# [Work instruction]
Each entry should be duplicated exactly, with no line missing.

# [Task data]
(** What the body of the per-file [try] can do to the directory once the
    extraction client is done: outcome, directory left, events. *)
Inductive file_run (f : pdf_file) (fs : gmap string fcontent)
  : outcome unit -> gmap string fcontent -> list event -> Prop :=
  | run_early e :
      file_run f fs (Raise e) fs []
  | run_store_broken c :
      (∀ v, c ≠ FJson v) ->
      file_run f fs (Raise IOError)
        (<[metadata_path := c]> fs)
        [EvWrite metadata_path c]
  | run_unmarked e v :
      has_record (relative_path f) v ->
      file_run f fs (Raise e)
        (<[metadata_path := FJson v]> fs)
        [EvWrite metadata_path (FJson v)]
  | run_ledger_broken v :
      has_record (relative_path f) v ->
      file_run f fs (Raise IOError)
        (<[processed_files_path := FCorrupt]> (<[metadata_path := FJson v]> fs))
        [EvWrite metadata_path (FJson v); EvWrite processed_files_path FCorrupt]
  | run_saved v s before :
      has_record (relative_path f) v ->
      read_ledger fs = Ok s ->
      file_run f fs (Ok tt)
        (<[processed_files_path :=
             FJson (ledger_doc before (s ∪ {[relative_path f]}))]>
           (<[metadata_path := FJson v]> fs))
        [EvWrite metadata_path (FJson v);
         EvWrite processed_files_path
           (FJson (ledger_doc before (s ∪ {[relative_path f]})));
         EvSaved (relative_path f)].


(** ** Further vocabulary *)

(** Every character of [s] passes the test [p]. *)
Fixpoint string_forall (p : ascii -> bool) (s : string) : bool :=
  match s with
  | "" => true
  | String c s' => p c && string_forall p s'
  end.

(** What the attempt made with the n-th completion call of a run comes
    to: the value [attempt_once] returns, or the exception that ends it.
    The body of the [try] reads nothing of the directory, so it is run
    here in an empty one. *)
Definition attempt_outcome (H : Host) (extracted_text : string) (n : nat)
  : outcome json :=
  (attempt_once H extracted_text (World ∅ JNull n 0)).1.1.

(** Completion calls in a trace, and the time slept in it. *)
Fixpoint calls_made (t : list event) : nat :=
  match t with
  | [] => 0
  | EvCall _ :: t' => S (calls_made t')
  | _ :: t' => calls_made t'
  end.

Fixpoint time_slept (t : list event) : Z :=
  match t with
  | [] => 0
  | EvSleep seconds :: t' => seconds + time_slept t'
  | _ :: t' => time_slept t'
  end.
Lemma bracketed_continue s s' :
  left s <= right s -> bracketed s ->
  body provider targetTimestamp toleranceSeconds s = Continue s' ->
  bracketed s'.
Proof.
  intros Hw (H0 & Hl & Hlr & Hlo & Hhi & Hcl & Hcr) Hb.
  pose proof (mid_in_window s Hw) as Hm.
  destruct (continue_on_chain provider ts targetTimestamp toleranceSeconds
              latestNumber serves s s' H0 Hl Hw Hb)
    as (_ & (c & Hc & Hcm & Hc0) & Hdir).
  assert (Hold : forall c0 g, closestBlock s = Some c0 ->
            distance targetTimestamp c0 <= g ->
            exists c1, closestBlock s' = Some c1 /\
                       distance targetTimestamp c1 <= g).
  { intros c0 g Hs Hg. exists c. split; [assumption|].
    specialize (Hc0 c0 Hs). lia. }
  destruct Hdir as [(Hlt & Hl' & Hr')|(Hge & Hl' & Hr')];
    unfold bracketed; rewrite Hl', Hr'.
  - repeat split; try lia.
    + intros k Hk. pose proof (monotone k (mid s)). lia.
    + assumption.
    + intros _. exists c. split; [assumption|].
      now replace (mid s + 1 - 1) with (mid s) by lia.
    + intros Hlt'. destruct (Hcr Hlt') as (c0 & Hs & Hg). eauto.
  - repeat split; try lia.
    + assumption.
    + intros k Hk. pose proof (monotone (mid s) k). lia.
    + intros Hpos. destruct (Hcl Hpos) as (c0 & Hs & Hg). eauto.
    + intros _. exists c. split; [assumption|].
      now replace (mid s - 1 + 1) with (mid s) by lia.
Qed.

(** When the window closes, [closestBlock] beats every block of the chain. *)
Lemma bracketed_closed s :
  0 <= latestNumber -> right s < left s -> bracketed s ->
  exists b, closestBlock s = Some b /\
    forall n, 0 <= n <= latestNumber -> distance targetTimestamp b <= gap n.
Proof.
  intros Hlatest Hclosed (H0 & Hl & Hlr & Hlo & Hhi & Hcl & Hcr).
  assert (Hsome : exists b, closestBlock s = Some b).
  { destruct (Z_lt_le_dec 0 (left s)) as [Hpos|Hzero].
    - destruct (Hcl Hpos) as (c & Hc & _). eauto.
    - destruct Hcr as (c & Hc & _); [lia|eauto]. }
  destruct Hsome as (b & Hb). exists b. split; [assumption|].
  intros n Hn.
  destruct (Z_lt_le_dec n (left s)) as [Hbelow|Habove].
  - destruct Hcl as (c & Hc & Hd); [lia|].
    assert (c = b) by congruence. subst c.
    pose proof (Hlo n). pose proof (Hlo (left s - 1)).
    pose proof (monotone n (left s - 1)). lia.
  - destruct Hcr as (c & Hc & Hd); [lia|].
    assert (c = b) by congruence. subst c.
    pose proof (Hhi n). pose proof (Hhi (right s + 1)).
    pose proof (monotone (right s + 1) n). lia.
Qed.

# [Completed task]
(** What the body of the per-file [try] can do to the directory once the
    extraction client is done: outcome, directory left, events. *)
Inductive file_run (f : pdf_file) (fs : gmap string fcontent)
  : outcome unit -> gmap string fcontent -> list event -> Prop :=
  | run_early e :
      file_run f fs (Raise e) fs []
  | run_store_broken c :
      (∀ v, c ≠ FJson v) ->
      file_run f fs (Raise IOError)
        (<[metadata_path := c]> fs)
        [EvWrite metadata_path c]
  | run_unmarked e v :
      has_record (relative_path f) v ->
      file_run f fs (Raise e)
        (<[metadata_path := FJson v]> fs)
        [EvWrite metadata_path (FJson v)]
  | run_ledger_broken v :
      has_record (relative_path f) v ->
      file_run f fs (Raise IOError)
        (<[processed_files_path := FCorrupt]> (<[metadata_path := FJson v]> fs))
        [EvWrite metadata_path (FJson v); EvWrite processed_files_path FCorrupt]
  | run_saved v s before :
      has_record (relative_path f) v ->
      read_ledger fs = Ok s ->
      file_run f fs (Ok tt)
        (<[processed_files_path :=
             FJson (ledger_doc before (s ∪ {[relative_path f]}))]>
           (<[metadata_path := FJson v]> fs))
        [EvWrite metadata_path (FJson v);
         EvWrite processed_files_path
           (FJson (ledger_doc before (s ∪ {[relative_path f]})));
         EvSaved (relative_path f)].


(** ** Further vocabulary *)

(** Every character of [s] passes the test [p]. *)
Fixpoint string_forall (p : ascii -> bool) (s : string) : bool :=
  match s with
  | "" => true
  | String c s' => p c && string_forall p s'
  end.

(** What the attempt made with the n-th completion call of a run comes
    to: the value [attempt_once] returns, or the exception that ends it.
    The body of the [try] reads nothing of the directory, so it is run
    here in an empty one. *)
Definition attempt_outcome (H : Host) (extracted_text : string) (n : nat)
  : outcome json :=
  (attempt_once H extracted_text (World ∅ JNull n 0)).1.1.

(** Completion calls in a trace, and the time slept in it. *)
Fixpoint calls_made (t : list event) : nat :=
  match t with
  | [] => 0
  | EvCall _ :: t' => S (calls_made t')
  | _ :: t' => calls_made t'
  end.

Fixpoint time_slept (t : list event) : Z :=
  match t with
  | [] => 0
  | EvSleep seconds :: t' => seconds + time_slept t'
  | _ :: t' => time_slept t'
  end.
Lemma bracketed_continue s s' :
  left s <= right s -> bracketed s ->
  body provider targetTimestamp toleranceSeconds s = Continue s' ->
  bracketed s'.
Proof.
  intros Hw (H0 & Hl & Hlr & Hlo & Hhi & Hcl & Hcr) Hb.
  pose proof (mid_in_window s Hw) as Hm.
  destruct (continue_on_chain provider ts targetTimestamp toleranceSeconds
              latestNumber serves s s' H0 Hl Hw Hb)
    as (_ & (c & Hc & Hcm & Hc0) & Hdir).
  assert (Hold : forall c0 g, closestBlock s = Some c0 ->
            distance targetTimestamp c0 <= g ->
            exists c1, closestBlock s' = Some c1 /\
                       distance targetTimestamp c1 <= g).
  { intros c0 g Hs Hg. exists c. split; [assumption|].
    specialize (Hc0 c0 Hs). lia. }
  destruct Hdir as [(Hlt & Hl' & Hr')|(Hge & Hl' & Hr')];
    unfold bracketed; rewrite Hl', Hr'.
  - repeat split; try lia.
    + intros k Hk. pose proof (monotone k (mid s)). lia.
    + assumption.
    + intros _. exists c. split; [assumption|].
      now replace (mid s + 1 - 1) with (mid s) by lia.
    + intros Hlt'. destruct (Hcr Hlt') as (c0 & Hs & Hg). eauto.
  - repeat split; try lia.
    + assumption.
    + intros k Hk. pose proof (monotone (mid s) k). lia.
    + intros Hpos. destruct (Hcl Hpos) as (c0 & Hs & Hg). eauto.
    + intros _. exists c. split; [assumption|].
      now replace (mid s - 1 + 1) with (mid s) by lia.
Qed.

(** When the window closes, [closestBlock] beats every block of the chain. *)
Lemma bracketed_closed s :
  0 <= latestNumber -> right s < left s -> bracketed s ->
  exists b, closestBlock s = Some b /\
    forall n, 0 <= n <= latestNumber -> distance targetTimestamp b <= gap n.
Proof.
  intros Hlatest Hclosed (H0 & Hl & Hlr & Hlo & Hhi & Hcl & Hcr).
  assert (Hsome : exists b, closestBlock s = Some b).
  { destruct (Z_lt_le_dec 0 (left s)) as [Hpos|Hzero].
    - destruct (Hcl Hpos) as (c & Hc & _). eauto.
    - destruct Hcr as (c & Hc & _); [lia|eauto]. }
  destruct Hsome as (b & Hb). exists b. split; [assumption|].
  intros n Hn.
  destruct (Z_lt_le_dec n (left s)) as [Hbelow|Habove].
  - destruct Hcl as (c & Hc & Hd); [lia|].
    assert (c = b) by congruence. subst c.
    pose proof (Hlo n). pose proof (Hlo (left s - 1)).
    pose proof (monotone n (left s - 1)). lia.
  - destruct Hcr as (c & Hc & Hd); [lia|].
    assert (c = b) by congruence. subst c.
    pose proof (Hhi n). pose proof (Hhi (right s + 1)).
    pose proof (monotone (right s + 1) n). lia.
Qed.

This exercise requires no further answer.